Abstract
The STS (steroid sulfatase) gene which has been assigned to the short arm of human X chromosome (band p22) is thought to have escaped from Lyon's inactivation. For that reason, the STS enzyme activities differ between male and female according to the number of X chromosomes in cells. In this report, the STS enzyme activities were studied in different human tissues such as placentas, lymphocytes, and cultured fibroblasts of normal individuals and sex anomaly patients. Tritium labelled dehydroepiandrosterone sulfate (DHA-S) was used as the reaction substrate.

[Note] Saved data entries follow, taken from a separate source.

(** C5 (amended): for every partition [l] and bound [k >= 0], the
    k-boundary has outer partition [l]; its inner partition is [l] itself
    when [k = 0], and is empty exactly when [k] is at least the largest hook
    length, [l[0] + len(l) - 1]. *)
Theorem kBoundary_spec (l : list Z) (k : Z) :
  Sage.Partition l = Returned l -> 0 <= k ->
  exists inner,
    kBoundary l k = Returned (l, inner) /\
    (k = 0 -> inner = l) /\
    (inner = [] <-> hd 0 l + len l - 1 <= k).
Proof.
  intros Hl Hk. pose proof Hl as [Hwd Hpos]%Partition_value.
  eexists. split; [by apply kBoundary_returns|]. split; [|split].
  - intros ->. rewrite <- (strip_zeros_positive l Hpos) at 2. f_equal.
    apply list_eq. intros i. rewrite kBoundary_inner_lookup.
    destruct (l !! i) as [p_i|] eqn:Hi; [|done]. simpl. f_equal.
    apply interior_row_k0; [done..|].
    rewrite Forall_forall in Hpos.
    specialize (Hpos p_i (list_elem_of_lookup_2 _ _ _ Hi)). simpl in Hpos. lia.
  - intros Hempty. destruct (decide (hd 0 l + len l - 1 <= k)) as [|Hsmall]; [done|].
    exfalso. destruct l as [|p_0 l'] eqn:El; [unfold len in Hsmall; simpl in Hsmall; lia|].
    pose proof (interior_row_corner (p_0 :: l') k p_0 Hpos eq_refl ltac:(lia)) as Hcorner.
    unfold Sage.hook_lengths in Hempty. rewrite imap_cons in Hempty.
    cbn [map Sage.strip_zeros] in Hempty. fold (interior_row (p_0 :: l') k 0 p_0) in Hempty.
    rewrite bool_decide_eq_false_2 in Hempty by lia. done.
  - intros Hlarge. apply strip_zeros_all_zero, Forall_forall. intros x Hx.
    apply list_elem_of_lookup in Hx as [i Hi]. rewrite kBoundary_inner_lookup in Hi.
    destruct (l !! i) as [p_i|] eqn:Hp; [|done]. injection Hi as <-.
    by apply interior_row_large.
Qed.

Lemma kBoundary_spec_witness :
  exists inner,
    kBoundary [3; 2; 1] 5 = Returned ([3; 2; 1], inner) /\
    (5 = 0 -> inner = [3; 2; 1]) /\
    (inner = [] <-> hd 0 [3; 2; 1] + len [3; 2; 1] - 1 <= 5).
Proof. apply (kBoundary_spec [3; 2; 1] 5); [vm_compute; reflexivity | lia]. Defined.

(** *** Rebuilding a skew partition from its row and column lengths *)

Lemma cover_app c rows1 rows2 : cover c (rows1 ++ rows2) = cover c rows1 + cover c rows2.
Proof. unfold cover, len. rewrite filter_app, length_app. lia. Qed.

Lemma cover_nil c : cover c [] = 0.
Proof. done. Qed.

Lemma cover_singleton c r : cover c [r] = if bool_decide (r.1 <= c < r.2) then 1 else 0.
Proof.
  unfold cover, len. rewrite filter_cons, filter_nil.
  case_bool_decide; [by rewrite decide_True|by rewrite decide_False].
Qed.

Lemma cover_list_lookup n rows (j : nat) :
  Z.of_nat j < n ->
  map (fun c => cover c rows) (range 0 n) !! j = Some (cover (Z.of_nat j) rows).
Proof.
  intros Hj. rewrite lookup_map. unfold range. rewrite lookup_seqZ_lt by lia.
  simpl. done.
Qed.

Lemma cover_list_length n rows : length (map (fun c => cover c rows) (range 0 n)) = Z.to_nat n.
Proof. rewrite length_map, range_length. f_equal. lia. Qed.

Lemma index_nonneg {A : Type} (l : list A) i :
  0 <= i < len l -> index l i = Returned (Z.to_nat i).
Proof. intros Hi. unfold index. by rewrite bool_decide_eq_true_2. Qed.

Lemma getitem_lookup {A : Type} (l : list A) (j : nat) x :
  l !! j = Some x -> getitem l (Z.of_nat j) = Returned x.
Proof.
  intros Hx. unfold getitem. rewrite index_nonneg.
  - simpl. by rewrite Nat2Z.id, Hx.
  - apply lookup_lt_Some in Hx. unfold len. lia.
Qed.

Lemma getitem_nonneg {A : Type} (l : list A) i x :
  0 <= i -> l !! Z.to_nat i = Some x -> getitem l i = Returned x.
Proof.
  intros Hi Hx. rewrite <- (Z2Nat.id i) by done. by apply getitem_lookup.
Qed.

Lemma setitem_nonneg {A : Type} (l : list A) i x :
  0 <= i < len l -> setitem l i x = Returned (<[Z.to_nat i := x]> l).
Proof. intros Hi. unfold setitem. by rewrite index_nonneg. Qed.

(** [current_cs[c] += 1] for the columns [a .. b-1], none of them out of
    range. *)
Lemma incr_cols_spec cur a b :
  0 <= a <= b -> b <= len cur ->
  incr_cols cur (range a b) =
  Returned (imap (fun j x => if bool_decide (a <= Z.of_nat j < b) then x + 1 else x) cur).
Proof.
  intros Hab Hb. remember (Z.to_nat (b - a)) as d eqn:Hd.
  revert cur a Hab Hb Hd. induction d as [|d IH]; intros cur a Hab Hb Hd.
  - rewrite range_nil by lia. unfold incr_cols. simpl. f_equal. apply list_eq. intros j.
    rewrite list_lookup_imap. destruct (cur !! j); simpl; [|done].
    by rewrite bool_decide_eq_false_2 by lia.
  - rewrite range_cons by lia. unfold incr_cols. simpl.
    destruct (lookup_lt_is_Some_2 cur (Z.to_nat a)) as [v Hv]; [unfold len in Hb; lia|].
    rewrite (getitem_nonneg _ _ _ (proj1 Hab) Hv). simpl.
    rewrite setitem_nonneg by lia. simpl.
    change (for_each ?f ?l ?s) with (incr_cols s l).
    rewrite IH; [|lia|unfold len in *; rewrite length_insert; lia|lia].
    f_equal. apply list_eq. intros j. rewrite !list_lookup_imap.
    destruct (decide (j = Z.to_nat a)) as [->|Hne].
    + rewrite list_lookup_insert_eq by (unfold len in Hb; lia). rewrite Hv. simpl.
      rewrite bool_decide_eq_false_2 by lia. by rewrite bool_decide_eq_true_2 by lia.
    + rewrite list_lookup_insert_ne by done. destruct (cur !! j); simpl; [|done].
      f_equal. repeat case_bool_decide; lia.
Qed.

Lemma incr_cols_cover n pre a b :
  0 <= a <= b -> b <= n ->
  incr_cols (map (fun c => cover c pre) (range 0 n)) (range a b) =
  Returned (map (fun c => cover c (pre ++ [(a, b)])) (range 0 n)).
Proof.
  intros Hab Hb. rewrite incr_cols_spec; [|done|unfold len; rewrite cover_list_length; lia].
  f_equal. apply list_eq. intros j. rewrite list_lookup_imap.
  destruct (decide (Z.of_nat j < n)) as [Hj|Hj].
  - rewrite !cover_list_lookup by done. simpl. f_equal.
    rewrite cover_app, cover_singleton. simpl. repeat case_bool_decide; lia.
  - rewrite !lookup_ge_None_2; [done|rewrite cover_list_length; lia..].
Qed.

(** Sliding the rows [blk], all of which end in column [col_num]. *)
Lemma slide_rows_spec n rs col_num pre blk rest :
  rs = map rowlen (pre ++ blk ++ rest) ->
  Forall (fun r => r.2 = col_num /\ 0 <= r.1 <= r.2 /\ r.2 <= n) blk ->
  slide_rows rs col_num (length blk) (rc_of n pre) = Returned (rc_of n (pre ++ blk)).
Proof.
  intros Hrs Hblk. revert pre Hrs. induction Hblk as [|[a b] blk (Hb & Ha & Hn) _ IH];
    intros pre Hrs.
  - by rewrite app_nil_r.
  - simpl in Hb, Ha, Hn. subst b. cbn [length slide_rows].
    assert (Hlook : rs !! length pre = Some (col_num - a)).
    { rewrite Hrs, lookup_map, lookup_app_r, Nat.sub_diag by lia. done. }
    cbn [rc_of rc_row_index rc_current_cs rc_outer rc_inner].
    rewrite bool_decide_eq_false_2.
    2:{ apply lookup_lt_Some in Hlook. unfold len. lia. }
    change (getitem rs (len pre)) with (getitem rs (Z.of_nat (length pre))).
    rewrite (getitem_lookup _ _ _ Hlook). simpl.
    replace (col_num - (col_num - a)) with a by lia.
    rewrite incr_cols_cover by lia. simpl.
    specialize (IH (pre ++ [(a, col_num)])).
    rewrite <- !app_assoc in IH. simpl in IH. rewrite <- IH by done.
    f_equal. unfold rc_of. rewrite !fmap_app. simpl. f_equal.
    unfold len. rewrite length_app. simpl. lia.
Qed.

(** The rows that end in column [q] are the ones column [q] still lacks
    once all longer rows are in place. *)
Lemma column_deficit q rows :
  Forall (fun r => r.1 < r.2) rows ->
  cover (q - 1) rows - cover (q - 1) (filter (fun r => q + 1 <= r.2) rows)
  = len (filter (fun r => r.2 = q) rows).
Proof.
  unfold cover, len. induction 1 as [|r rows Hr _ IH]; [done|].
  rewrite !filter_cons.
  destruct (decide (r.2 = q)); destruct (decide (q + 1 <= r.2));
    destruct (decide (r.1 <= q - 1 < r.2)); simpl length;
    rewrite ?filter_cons; try destruct (decide (r.1 <= q - 1 < r.2)); simpl length; lia.
Qed.

Lemma rows_sorted_split_ge q rows :
  rows_sorted rows ->
  rows = filter (fun r => q <= r.2) rows ++ filter (fun r => r.2 < q) rows.
Proof.
  induction 1 as [|r rows Hs IH Hr]; [done|].
  rewrite !filter_cons. destruct (decide (q <= r.2)).
  - rewrite decide_False by lia. simpl. by rewrite <- IH.
  - rewrite decide_True by lia.
    rewrite (filter_keeps_none (fun r => q <= r.2) rows).
    + simpl. f_equal. symmetry. apply filter_keeps_all.
      eapply Forall_impl; [exact Hr|]. simpl. lia.
    + eapply Forall_impl; [exact Hr|]. simpl. lia.
Qed.

Lemma rows_sorted_split_eq q rows :
  rows_sorted rows ->
  filter (fun r => q <= r.2) rows =
  filter (fun r => q + 1 <= r.2) rows ++ filter (fun r => r.2 = q) rows.
Proof.
  induction 1 as [|r rows Hs IH Hr]; [done|].
  rewrite !filter_cons. destruct (decide (q + 1 <= r.2)).
  - rewrite decide_True, decide_False by lia. simpl. by rewrite IH.
  - rewrite (filter_keeps_none (fun r => q + 1 <= r.2) rows).
    2:{ eapply Forall_impl; [exact Hr|]. simpl. lia. }
    rewrite IH, (filter_keeps_none (fun r => q + 1 <= r.2) rows).
    2:{ eapply Forall_impl; [exact Hr|]. simpl. lia. }
    simpl. destruct (decide (q <= r.2)).
    + by rewrite decide_True by lia.
    + by rewrite decide_False by lia.
Qed.

Lemma cover_list_nil n : map (fun c => cover c []) (range 0 n) = replicate (Z.to_nat n) 0.
Proof.
  apply list_eq. intros j. destruct (decide (Z.of_nat j < n)).
  - rewrite cover_list_lookup by done. by rewrite lookup_replicate_2 by lia.
  - rewrite !lookup_ge_None_2; [done|rewrite ?length_replicate, ?cover_list_length; lia..].
Qed.

Section ColumnLoop.

Variable n : nat.
Variable rows : list (Z * Z).
Hypothesis Hsorted : rows_sorted rows.
Hypothesis Hrows : Forall (fun r => 0 <= r.1 /\ r.1 < r.2 /\ r.2 <= Z.of_nat n) rows.

Local Abbreviation rs := (map rowlen rows).
Local Abbreviation cs := (map (fun c => cover c rows) (range 0 (Z.of_nat n))).

Lemma rc_column_spec (t : nat) :
  (t < n)%nat ->
  rc_column rs cs
    (rc_of (Z.of_nat n) (filter (fun r => Z.of_nat n - Z.of_nat t + 1 <= r.2) rows))
    (t, cover (Z.of_nat n - Z.of_nat t - 1) rows)
  = Returned (rc_of (Z.of_nat n) (filter (fun r => Z.of_nat n - Z.of_nat t <= r.2) rows)).
Proof using Hsorted Hrows.
  intros Ht. set (q := Z.of_nat n - Z.of_nat t).
  set (pre := filter (fun r => q + 1 <= r.2) rows).
  unfold rc_column. cbn [rc_of rc_current_cs].
  assert (Hcur : reverse (map (fun c => cover c pre) (range 0 (Z.of_nat n))) !! t
                 = Some (cover (q - 1) pre)).
  { rewrite reverse_lookup by (rewrite cover_list_length; lia).
    rewrite cover_list_length.
    replace (Z.to_nat (Z.of_nat n) - S t)%nat with (Z.to_nat (q - 1)) by lia.
    rewrite cover_list_lookup by lia. do 2 f_equal. lia. }
  rewrite (getitem_lookup _ _ _ Hcur). cbn [mbind outcome_bind bind].
  assert (Hnonempty : Forall (fun r : Z * Z => r.1 < r.2) rows).
  { eapply Forall_impl; [exact Hrows|]. simpl. lia. }
  replace (Z.of_nat n - Z.of_nat t - 1) with (q - 1) by lia.
  pose proof (column_deficit q rows Hnonempty) as Hdef. fold pre in Hdef.
  rewrite bool_decide_eq_false_2 by (unfold len in Hdef; lia).
  rewrite Hdef.
  replace (len cs - Z.of_nat t) with q.
  2:{ unfold len. rewrite cover_list_length. lia. }
  unfold len. rewrite Nat2Z.id.
  rewrite (rows_sorted_split_eq q rows Hsorted). fold pre.
  apply slide_rows_spec with (rest := filter (fun r => r.2 < q) rows).
  - f_equal. unfold pre. rewrite app_assoc.
    rewrite <- (rows_sorted_split_eq q rows Hsorted).
    apply rows_sorted_split_ge, Hsorted.
  - apply Forall_forall. intros r Hr. apply list_elem_of_filter in Hr as [Hq Hr].
    rewrite Forall_forall in Hrows. specialize (Hrows r Hr). simpl in Hrows. lia.
Qed.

The placental STS activities between normal male and female subjects showed a significant difference in spite of wide variences that were ascertained not to be the effects of methodological alterations involving enzyme purification, substrate concentration, and activity calculation (units per mg of protein or DNA). Further, in lymphocytes and fibroblasts which had low levels of enzyme concentration compared with placentas, the STS enzyme activities were also significantly different between both sexes. These results confirmed that the STS gene in cells of tissues tested here seemed to be inactive at the gene level and followed the gene dosage effect to some extent.
The enzyme activity was also studied in 17 patients with sex anomalies using lymphocytes and cultured fibroblasts. The cells of 45, X Turner syndrome and of Klinefelter syndrome with 47, XXY or other karyotypes, showed slightly lower levels of enzyme activity when compared with control values of normal males or females. The enzyme activity in intersexual disturbances, especially XX male and XX true hermaphrodites, showed intermediate levels between normal male and female values. This result may give support to the concept that at least one X chromosome in these diseases is genetically abnormal due to X-Y interchanges, something that has been partly proved recently by analysis of H-Y antigen and Y-specific DNA probes.
The present study on the STS enzyme activity revealed the presence of a gene dosage effect of STS gene between males and females not precise but rather rough in quantity, and it pointed out problems, some of which were related to genetic and environmental factors modifying the STS gene expression in normal individuals as well as sex anomaly patients.